My daughter helped me figure out why I could not upload photos to the computer. Remember when I decided to use my photo library as my screensaver, I guess it was too much and prevented me from uploading/downloading from phone to computer. So nice to have my photos from my phone to my computer once again.

Well cannot believe we are now two days past Christmas. Time flies. I am needing a shower. Then will get this day started. We were up early as usually about 3:30 and then again at 5:00 and then back to the sofa until 8:30. I needed that extra sleep.

I hope that Santa was good to you and that you were able to celebrate Christmas even though it may have been different.

Wishing you a great day.
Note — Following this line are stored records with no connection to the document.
Lemma commit_spec x l n sec :
  tx_ready x l n sec -> 0 < n -> log_busy (log x) <> 0 ->
  exists x' l' ms h1 h2, runs [] commit_trans x tt x' [] /\ cache x' l' /\ held x' [] /\ clean x' /\ same_tables x x' /\
    lh_n (log x') = 0 /\ log_busy (log x') = 0 /\ log_dev (log x') = dev /\ log_start (log x') = start /\
    drv (ide x') = mkDrive (image (drv (ide x))) (commit_writes n sec ms h1 h2 ++ writes (drv (ide x))) /\
    header_is h1 n sec /\ int_at h2 0 = 0 /\
    (forall k, 0 <= k < n -> blk_eq (lv x dev (lb k)) (ms k)) /\
    (forall d s, d <> nodev -> ~ (d = dev /\ s = start) -> blk_eq (lv x d s) (lv x' d s)).
Proof.
  intros [Hc Hh Hp Hlog Hhome Hsp Hd Hs Hz] Hn Hbusy. pose proof Hp as (Hdev & Hst0 & Hst1).
  assert (dev <> nodev) as Hdn by (unfold nodev; lia).
  assert (forall k, 0 <= k < n -> sec k <> start) as Hks.
  { intros k Hk. pose proof (ho_out _ _ _ Hhome k Hk). unfold LOGSIZE in *. lia. }
  destruct (write_head_spec dev start x l n sec Hc Hh Hp Hlog (ho_no _ _ _ Hhome) (or_intror Hsp))
    as (x1 & l1 & h1 & R1 & C1 & H1 & S1 & V1 & E1 & L1 & D1 & N1 & Sp1).
  assert (log_is dev start x1 n sec) as Lg1 by by eapply log_is_rest.
  destruct (install_spec dev start n sec Hp Hhome (Z.to_nat n) x1 l1 0 C1 H1 Lg1)
    as (x2 & l2 & ms & R2 & C2 & H2 & S2 & V2 & M2 & L2 & D2 & Rd2).
  { right. split; [done|]. intros k Hk. rewrite D1 by (done || (intros [_ E]; by apply (Hks k))). apply Hd; [done|]. split; [done|by exists k]. }
  { lia. } { lia. }
  assert (log_is dev start x2 n sec) as Lg2 by by eapply log_is_rest.
  set (x3 := set_log (l_with_n 0 (log x2)) x2).
  assert (log_is dev start x3 0 sec) as Lg3 by (split; cbn; [apply Lg2|apply Lg2|done|unfold LOGSIZE; lia|lia]).
  destruct (write_head_spec dev start x3 l2 0 sec (cache_set_log _ _ _ C2) H2 Hp Lg3) as (x4 & l4 & h2 & R4 & C4 & H4 & S4 & V4 & [E4 _] & L4 & D4 & N4 & Sp4).
  { lia. } { right. by apply (ready_spare dev x2 n n sec). }
  assert (forall d s, d <> nodev -> ~ dsec x4 d s) as Hnd4.
  { intros d s Hdd. destruct (decide (d = dev /\ s = start)) as [[-> ->]|Hne]; [done|].
    rewrite D4 by done. change (~ dsec x2 d s). intros Hds.
    assert (d = dev -> forall k, 0 <= k < n -> s <> sec k) as Hk by (intros -> k Hk ->; by apply (M2 k Hk)).
    rewrite D2, D1, Hd in Hds by done. destruct Hds as (-> & k & Hk' & ->). by apply (Hk eq_refl k). }
  set (x5 := set_log (l_with_busy 0 (log x4)) x4).
  exists x5, l4, ms, h1, h2. split_and!; try done.
  - unfold commit_trans. rstep. rewrite (li_n _ _ _ _ _ Hlog), (proj2 (Z.ltb_lt 0 n)) by lia.
    eapply runs_bind.
    { eapply runs_bind; [exact R1|]. cbv beta. eapply runs_bind.
      { unfold install_trans. rstep. rewrite (li_n _ _ _ _ _ Lg1). exact R2. }
      cbv beta. rstep. exact R4. }
    cbv beta. do 2 rstep. rlast.
  - by apply cache_set_log.
  - apply (clean_dsec x5 l4); [by apply cache_set_log|]. done.
  - destruct S1 as [? ? ? ? ?], S2 as [? ? ? ? ?], S4 as [? ? ? ? ?]. split; cbn in *; congruence.
  - cbn. rewrite (sr_log _ _ S4). done.
  - cbn. rewrite (sr_log _ _ S4). apply Lg3.
  - cbn. rewrite (sr_log _ _ S4). apply Lg3.
  - cbn. rewrite V4. cbn. rewrite V2, V1. unfold commit_writes, dwrite. cbn. rewrite Z.sub_0_r, <- app_assoc. done.
  - intros k Hk. destruct (M2 k Hk) as (A & _). rewrite <- A. apply L1; [done|]. unfold LogSpec.lb. lia.
  - intros d s Hdd Hne. change (lv x5 d s) with (lv x4 d s). rewrite <- L4 by done. change (lv x3 d s) with (lv x2 d s).
    destruct (decide (d = dev)) as [->|Hdv]; [|by rewrite <- L2, <- L1].
    destruct (decide (Exists (fun k => s = sec k) (seqZ 0 n))) as [He|He].
    + apply Exists_exists in He as (k & Hk%elem_of_seqZ & ->). assert (0 <= k < n) as Hk' by lia.
      destruct (M2 k Hk') as (A & B & _). rewrite <- B, <- A. rewrite <- (L1 dev (lb k)); [|done|unfold LogSpec.lb; lia].
      symmetry. by apply Hs.
    + rewrite <- L2, <- L1; [done|done|done|done|]. intros _ k Hk ->. apply He. apply Exists_exists. exists k.
      split; [apply elem_of_seqZ; lia|done].
Qed.

(** ** The disk after a crash *)

(** The drive after [k] of the writes that lead from [z0] to [z1]. *)
Definition after_writes (z0 z1 : drive) (k : nat) : drive :=
  mkDrive (image z1) (drop (length (writes z1) - length (writes z0) - k) (writes z1)).

(** Sectors of the file system, as opposed to the log. *)
Definition outside (d s : Z) : Prop := d <> nodev /\ ~ (d = dev /\ start <= s <= start + LOGSIZE).

(** What recovery makes of a drive on which nothing is committed. *)
Lemma recover_nothing y l :
  cache y l -> held y [] -> clean y -> log_place dev start -> log_dev (log y) = dev -> log_start (log y) = start ->
  int_at (dread (drv (ide y)) dev start) 0 = 0 ->
  exists y', runs [] recover_from_log y tt y' [] /\
    forall d s, outside d s -> blk_eq (dread (drv (ide y)) d s) (dread (drv (ide y')) d s).
Proof.
  intros Hc Hh Hcl Hp E1 E2 Hz. pose proof Hp as (_ & _ & _).
  destruct (recover_spec dev start y l 0 (fun _ => 0) Hc Hh Hcl Hp E1 E2) as (y' & l' & R & _ & _ & _ & _ & _ & _ & F).
  { by apply header_zero. } { unfold LOGSIZE. lia. } { split; lia. }
  exists y'. split; [done|]. intros d s [Hd Ho]. apply F; [done| |lia]. intros [-> ->]. apply Ho. unfold LOGSIZE. lia.
Qed.

(** Reading past the blocks installed so far. *)
Lemma installed_skip (sec : Z -> Z) (ms : Z -> mem) (js : list Z) w img d s :
  (d = dev -> forall k, k ∈ js -> s <> sec k) ->
  dread_from (rev (map (fun k => (dev, sec k, ms k)) js) ++ w) img d s = dread_from w img d s.
Proof.
  intros H. apply dread_from_skip. intros m Hm. apply list_elem_of_In, in_rev, in_map_iff in Hm as (k & E & Hk).
  injection E as <- <- <-. apply list_elem_of_In in Hk. by apply (H eq_refl k).
Qed.

(** A drive with the committed header: recovery yields the new contents. *)
Lemma recover_committed x l n sec ms h1 (js : list Z) y ly :
  tx_ready x l n sec -> header_is h1 n sec -> (forall k, k ∈ js -> 0 <= k < n) ->
  drv (ide y) = mkDrive (image (drv (ide x))) (rev (map (fun k => (dev, sec k, ms k)) js) ++ (dev, start, h1) :: writes (drv (ide x))) ->
  cache y ly -> held y [] -> clean y -> log_dev (log y) = dev -> log_start (log y) = start ->
  exists y', runs [] recover_from_log y tt y' [] /\
    forall d s, outside d s -> blk_eq (lv x d s) (dread (drv (ide y')) d s).
Proof.
  intros [Hc Hh Hp Hlog Hhome Hsp Hd Hs Hz] Hh1 Hjs Hdrv Hcy Hhy Hcl E1 E2. pose proof Hp as (Hdev & Hst0 & Hst1).
  assert (dev <> nodev) as Hdn by (unfold nodev; lia). pose proof (li_range _ _ _ _ _ Hlog) as Hn.
  assert (forall d s, (d = dev -> forall k, k ∈ js -> s <> sec k) -> ~ (d = dev /\ s = start) ->
    dread (drv (ide y)) d s = dread (drv (ide x)) d s) as Hrd.
  { intros d s Hk Hne. rewrite Hdrv. unfold dread. cbn [writes image]. rewrite installed_skip by done. cbn [dread_from].
    destruct (Z.eqb_spec d dev), (Z.eqb_spec s start); cbn [andb]; try done. tauto. }
  assert (dread (drv (ide y)) dev start = h1) as Hhead.
  { rewrite Hdrv. unfold dread. cbn [writes image]. rewrite installed_skip; [cbn; by rewrite !Z.eqb_refl|].
    intros _ k Hk E. pose proof (ho_out _ _ _ Hhome k (Hjs k Hk)). unfold LOGSIZE in *. lia. }
  destruct (recover_spec dev start y ly n sec Hcy Hhy Hcl Hp E1 E2) as (y' & l' & R & _ & _ & _ & _ & _ & F1 & F2);
    [by rewrite Hhead|done|done|].
  exists y'. split; [done|]. intros d s [Hdd Ho].
  assert (~ (d = dev /\ s = start)) as Hne by (intros [-> ->]; apply Ho; unfold LOGSIZE; lia).
  destruct (decide (d = dev /\ Exists (fun k => s = sec k) (seqZ 0 n))) as [[-> He]|He].
  - apply Exists_exists in He as (k & Hk%elem_of_seqZ & ->). assert (0 <= k < n) as Hk' by lia.
    rewrite <- F1 by done. rewrite <- (Hs k Hk'). rewrite Hrd.
    + symmetry. apply (lv_disk x l); [done|done|done|]. rewrite Hd by done. intros (_ & j & Hj & Ej).
      pose proof (ho_out _ _ _ Hhome j Hj). unfold LogSpec.lb, LOGSIZE in *. lia.
    + intros _ j Hj E. pose proof (ho_out _ _ _ Hhome j (Hjs j Hj)). unfold LogSpec.lb, LOGSIZE in *. lia.
    + unfold LogSpec.lb. lia.
  - assert (d = dev -> forall k, 0 <= k < n -> s <> sec k) as Hk.
    { intros -> k Hk ->. apply He. split; [done|]. apply Exists_exists. exists k. split; [apply elem_of_seqZ; lia|done]. }
    rewrite <- F2 by done. rewrite Hrd by (done || (intros; apply Hk; auto)).
    symmetry. apply (lv_disk x l); [done|done|done|]. rewrite Hd by done. intros (-> & j & Hj & ->). by apply (Hk eq_refl j).
Qed.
Hopefully you can relax on this Sunday. Take a breath. No cooking (I have enough food for several days with no cooking). I will be chatting with a dear friend a bit later.

We will continue to live our lives with kindness, respect and compassion.

With the different format on WordPress I will figure out again how to post some photos but that will be later.

Always, US, Carol & Alvin

Second Half of the NEW YEAR – last quarter

Good Morning ALL. OH my goodness! we were up at 4:13 and yes, the boy had an early breakfast and then back to the sofa for some more sleep. I woke up just before 7:00 and decided as it was still dark and I wasn’t ready to get up for the day, we laid down and then it was 7:30 and we came upstairs, then we laid down on the bed and I just looked out the window thinking about things and looking at the street lamp. All of a sudden it was much lighter out and I came into the office where I had turned on the computer when we first came upstairs and it was 8:48 a.m. WOW, time flies. Guess I should have stayed up at 7:30 as this post would have been done, a load of laundry would be washed and in the dryer and a second load would have been in the washer, I would have had the coffee on, the bedding would have been changed and I would be starting to eat breakfast. WOW, how can that happen. There is something about it being dark and the weekend that keeps me from wanting to get up and at it. I don’t have this problem during the work week but then again I know that I must get up and work. I guess that is the difference. Likely I am not alone in this but I wished that I would have stayed up. Oh well, it is done. Now to get this day cracking.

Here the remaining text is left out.